Author: Dr Johan Schoonraad - Holcim, South Africa

( Article Type: Explanation )

Waste-derived fuels in the cement industry
The cement industry worldwide is a major consumer of thermal energy for the kilns used in the manufacture of cement. From the early 1800s, this thermal energy demand has usually been met by using wood, coal or, more recently, other traditional fossil fuels such as natural gas or heavy fuel oil (HFO).

With the increasing demand on fossil fuels, the dwindling natural reserves, and the subsequent rising energy prices, the cement industry globally began searching for alternative sources of thermal energy. A synergistic solution was found when it was realised that energy containing waste (both hazardous and nonhazardous) could be safely used in cement kilns as a replacement for fossil fuels. From this early beginning has developed a sophisticated waste-management solution whereby increasing volumes of calorific containing wastes that would normally be disposed of to landfill are now used as waste-derived fuels in cement kilns.

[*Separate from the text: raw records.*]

(** * gohttpserver: the static file server of [httpstaticserver.go]

    A shallow embedding of the access-control resolver ([readAccessConf],
    [canAccess], [canUpload], [canDelete]), of the search index
    ([makeIndex], [findIndex]) and of the listing handler ([hJSONList],
    [deepPath]), followed by the properties the specification states about
    them.

    Conventions.
    - Go strings are Rocq [string]s; the [strings] package is modelled on
      ASCII text (letters are folded byte-wise, white space is the ASCII
      white space of [unicode.IsSpace]).
    - A path is handled in two forms, as the source does: as text (what the
      JSON answer carries and what [filepath.HasPrefix] compares), and as
      the list of its components after [filepath.Clean] (what is handed to
      the operating system).  The file system is an oracle indexed by
      component lists relative to [s.Root].
    - The global [reCache], the log and the calls to [os.Remove] are threaded
      explicitly. *)

From Equations Require Import Equations.
From stdpp Require Import gmap strings list.
From Stdlib Require Import ZArith Lia Ascii.

Local Open Scope string_scope.
Local Open Scope list_scope.
Local Open Scope Z_scope.
Local Open Scope stdpp_scope.

(** * Data model *)

(** [os.FileInfo], as far as the server looks at it. *)
Record FileInfo := mkFileInfo {
  fi_Name : string;
  fi_Size : Z;
  fi_IsDir : bool;
  fi_ModTime : Z        (* UnixNano *)
}.

Record IndexFileItem := mkIndexFileItem {
  Path : string;
  Info : FileInfo
}.

Record HTTPStaticServer := mkServer {
  Root : string;
  s_Upload : bool;
  s_Delete : bool;
  indexes : list IndexFileItem
}.

Record AccessTable := mkAccessTable {
  Regex : string;
  Allow : bool
}.

Record UserControl := mkUserControl {
  Email : string;
  u_Upload : bool;
  u_Delete : bool
}.

Record AccessConf := mkAccessConf {
  Upload : bool;
  Delete : bool;
  Users : list UserControl;
  AccessTables : list AccessTable
}.

Record HTTPFileInfo := mkHTTPFileInfo {
  h_Name : string;
  h_Path : string;
  h_Type : string;
  h_Size : Z;
  h_ModTime : Z
}.

#[global] Instance FileInfo_eq_dec : EqDecision FileInfo.
Proof. solve_decision. Defined.
#[global] Instance IndexFileItem_eq_dec : EqDecision IndexFileItem.
Proof. solve_decision. Defined.
#[global] Instance AccessTable_eq_dec : EqDecision AccessTable.
Proof. solve_decision. Defined.
#[global] Instance UserControl_eq_dec : EqDecision UserControl.
Proof. solve_decision. Defined.
#[global] Instance AccessConf_eq_dec : EqDecision AccessConf.
Proof. solve_decision. Defined.

(** * Paths ([path/filepath], Unix flavour) *)

(** The components of a cleaned path, from the outermost one. *)
Definition CleanPath := list string.

(** [strings.Split(s, "/")]. *)
Fixpoint splitSlash (s : string) : list string :=
  match s with
  | EmptyString => [EmptyString]
  | String c s' =>
      if Ascii.eqb c "/"%char then EmptyString :: splitSlash s'
      else match splitSlash s' with
           | h :: t => String c h :: t
           | [] => [String c EmptyString]
           end
  end.

(** One component of the lexical clean-up of [filepath.Clean]; [stack] holds
    the components kept so far, innermost first.  Empty and [.] components
    disappear, [..] removes the component before it, is dropped at the top
    of a rooted path and is kept at the front of a relative one. *)
Definition cleanStep (rooted : bool) (stack : list string) (c : string)
  : list string :=
  if decide (c = "" ∨ c = ".") then stack
  else if decide (c = "..") then
    match stack with
    | top :: rest => if decide (top = "..") then c :: stack else rest
    | [] => if rooted then [] else [c]
    end
  else c :: stack.

Definition cleanComps (rooted : bool) (cs : list string) : CleanPath :=
  rev (fold_left (cleanStep rooted) cs []).

Definition isRooted (s : string) : bool := String.prefix "/" s.

(** [filepath.Clean], giving the components of the result. *)
Definition Clean (s : string) : CleanPath :=
  cleanComps (isRooted s) (splitSlash s).

Definition showPath (rooted : bool) (p : CleanPath) : string :=
  if rooted then "/" +:+ String.concat "/" p
  else match p with [] => "." | _ => String.concat "/" p end.

(** [filepath.Clean] as text. *)
Definition CleanStr (s : string) : string := showPath (isRooted s) (Clean s).

(** [filepath.Join] of two elements: empty elements are ignored, the rest is
    joined with a slash and cleaned. *)
Definition Join (a b : string) : string :=
  if decide (a = "") then (if decide (b = "") then "" else CleanStr b)
  else if decide (b = "") then CleanStr a
  else CleanStr (a +:+ "/" +:+ b).

(** [filepath.Dir]: everything up to the last slash, cleaned. *)
Definition DirStr (s : string) : string :=
  match removelast (splitSlash s) with
  | [] => CleanStr ""
  | front => CleanStr (String.concat "/" front +:+ "/")
  end.

Fixpoint stripCommon (b t : list string) : list string * list string :=
  match b, t with
  | x :: b', y :: t' => if decide (x = y) then stripCommon b' t' else (b, t)
  | _, _ => (b, t)
  end.

(** [filepath.Rel]; [None] is its error. *)
Definition Rel (basepath targpath : string) : option string :=
  if decide (CleanStr basepath = CleanStr targpath) then Some "."
  else if negb (Bool.eqb (isRooted basepath) (isRooted targpath)) then None
  else
    let '(b, t) := stripCommon (Clean basepath) (Clean targpath) in
    match b with
    | ".." :: _ => None
    | _ => Some (String.concat "/" (map (λ _, "..") b ++ t))
    end.

(** [filepath.ToSlash] is the identity where the separator is a slash. *)
Definition ToSlash (s : string) : string := s.

(** [filepath.Dir] on the components of a cleaned request path. *)
Definition Dir (p : CleanPath) : CleanPath := removelast p.

(** [filepath.Join(s.Root, requestPath)] is named by the components below
    the root; leading [..] components lead above it.  [fsDir] is
    [filepath.Dir] of such a name: above the root it climbs one more
    directory. *)
Definition fsDir (p : CleanPath) : CleanPath :=
  if forallb (String.eqb "..") p then p ++ [".."] else removelast p.

(** [filepath.Join(dir, name)] below the root, for a plain or slashed name. *)
Definition fsJoin (dir : CleanPath) (name : string) : CleanPath :=
  cleanComps false (dir ++ splitSlash name).

(** * The operating system, as the server sees it *)

Inductive OsError := ENOENT | ENOTDIR | EISDIR | EACCES | EIO.

Definition IsNotExist (e : OsError) : bool :=
  match e with ENOENT => true | _ => false end.

(** What [yaml.Unmarshal(data, &ac)] finds in the bytes of a sidecar file.
    The decoder first parses the whole document; on a syntax error nothing is
    decoded.  Otherwise every key it can decode is written to its field of
    [ac] (a sequence replaces the slice it is decoded into), keys that are
    missing leave their field alone, and values of the wrong type are
    reported together, after decoding went on to the end of the document, as
    one [*yaml.TypeError]: [y_typeErrors]. *)
Inductive YamlDoc :=
| YamlSyntaxError
| YamlDecoded (y_upload y_delete : option bool)
              (y_users : option (list UserControl))
              (y_accessTables : option (list AccessTable))
              (y_typeErrors : bool).

(** No bytes at all: nothing to decode, no error. *)
Definition emptyDoc : YamlDoc := YamlDecoded None None None None false.

Definition Unmarshal (data : YamlDoc) (ac : AccessConf) : AccessConf * bool :=
  match data with
  | YamlSyntaxError => (ac, true)
  | YamlDecoded u d us ts e =>
      ({| Upload := default (Upload ac) u;
          Delete := default (Delete ac) d;
          Users := default (Users ac) us;
          AccessTables := default (AccessTables ac) ts |}, e)
  end.

Record FileSystem := mkFileSystem {
  (** [isFile]: [os.Stat] succeeds on a regular file *)
  fsIsFile : CleanPath → bool;
  (** [ioutil.ReadFile]: the data read and the error *)
  fsReadFile : CleanPath → YamlDoc * option OsError;
  (** [ioutil.ReadDir]: the entries, sorted by name, or an error *)
  fsReadDir : CleanPath → OsError + list FileInfo
}.

Inductive LogLine :=
| LogErrRead (cfgFile : CleanPath) (err : OsError) (* "Err read .ghs.yml: %v" *)
| LogErrFormat (cfgFile : CleanPath)               (* "Err format .ghs.yml: %v" *)
| LogRel (requestPath path : string)               (* log.Println(requestPath, path, err) *)
| LogVisit (path : CleanPath).                     (* "WARN: Visit path: %s error: %v" *)

(** * PathAuthorizer *)

Definition defaultAccessConf (s : HTTPStaticServer) : AccessConf :=
  {| Upload := s_Upload s; Delete := false; Users := []; AccessTables := [] |}.

(** The sidecar file consulted for [requestPath]: the one of the directory
    itself, or of the containing directory when the path names a file. *)
Definition cfgFileOf (fs : FileSystem) (requestPath : CleanPath) : CleanPath :=
  let relPath := requestPath in
  let relPath := if fsIsFile fs relPath then fsDir relPath else relPath in
  relPath ++ [".ghs.yml"].

(** The second half of [readAccessConf]: read the sidecar and decode it over
    the policy resolved so far. *)
Definition readSidecar (fs : FileSystem) (requestPath : CleanPath)
    (ac : AccessConf) (log : list LogLine) : AccessConf * list LogLine :=
  let cfgFile := cfgFileOf fs requestPath in
  let '(data, err) := fsReadFile fs cfgFile in
  let decode log :=
    let '(ac, err) := Unmarshal data ac in
    (ac, if err then log ++ [LogErrFormat cfgFile] else log) in
  match err with
  | Some e =>
      if IsNotExist e then (ac, log)
      else decode (log ++ [LogErrRead cfgFile e])
  | None => decode log
  end.

(** [readAccessConf] on the components of the cleaned request path: [/], the
    empty path and [.] all clean to the empty list of components. *)
Equations? readAccessConfAt (s : HTTPStaticServer) (fs : FileSystem)
    (requestPath : CleanPath) : AccessConf * list LogLine
    by wf (length requestPath) lt :=
  readAccessConfAt s fs requestPath with decide (requestPath = []) := {
    | left _ =>
        readSidecar fs requestPath (defaultAccessConf s) []
    | right _ =>
        let parentPath := Dir requestPath in
        let '(ac, log) := readAccessConfAt s fs parentPath in
        readSidecar fs requestPath ac log }.
Proof.
  subst parentPath. unfold Dir.
  destruct requestPath as [|c p _] using rev_ind; [done|].
  rewrite removelast_last, length_app. simpl. lia.
Qed.

Definition readAccessConf (s : HTTPStaticServer) (fs : FileSystem)
    (requestPath : string) : AccessConf * list LogLine :=
  readAccessConfAt s fs (Clean requestPath).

Extensive evaluation of a diverse range of wastes has shown that materials such as scrap tyres, spent solvents, paint sludges and glues, plastics, and other wastes typically generated by modern society can be cleanly combusted in modern cement kilns without undue fear of pollution or risk of impacting the quality of the cement so produced. Extended trials by many of the leading cement manufacturers in the world, often under the scrutiny of the United States EPA (Environmental Protection Agency), the United Nations Environment Programme (UNEP) or other such organisations, has proven time and again that ‘the emission factors for cement kilns co-processing hazardous wastes are among the lowest of all source categories‘.

True to their commitment to Sustainable Development (SD), the global cement industry has moved increasingly toward the use of waste-derived fuels and away from the use of non-renewable fossil fuels. By doing so they have developed and now offer to waste generators in many countries an environmentally acceptable, safe, permanent disposal option for many of the energy-containing wastes that were previously disposed of to landfill and that would otherwise have remained as legacy issues for centuries to come. In many countries around the world, this ‘co-processing’ of waste in cement kilns is now viewed as the most acceptable way of solving many waste problems facing society.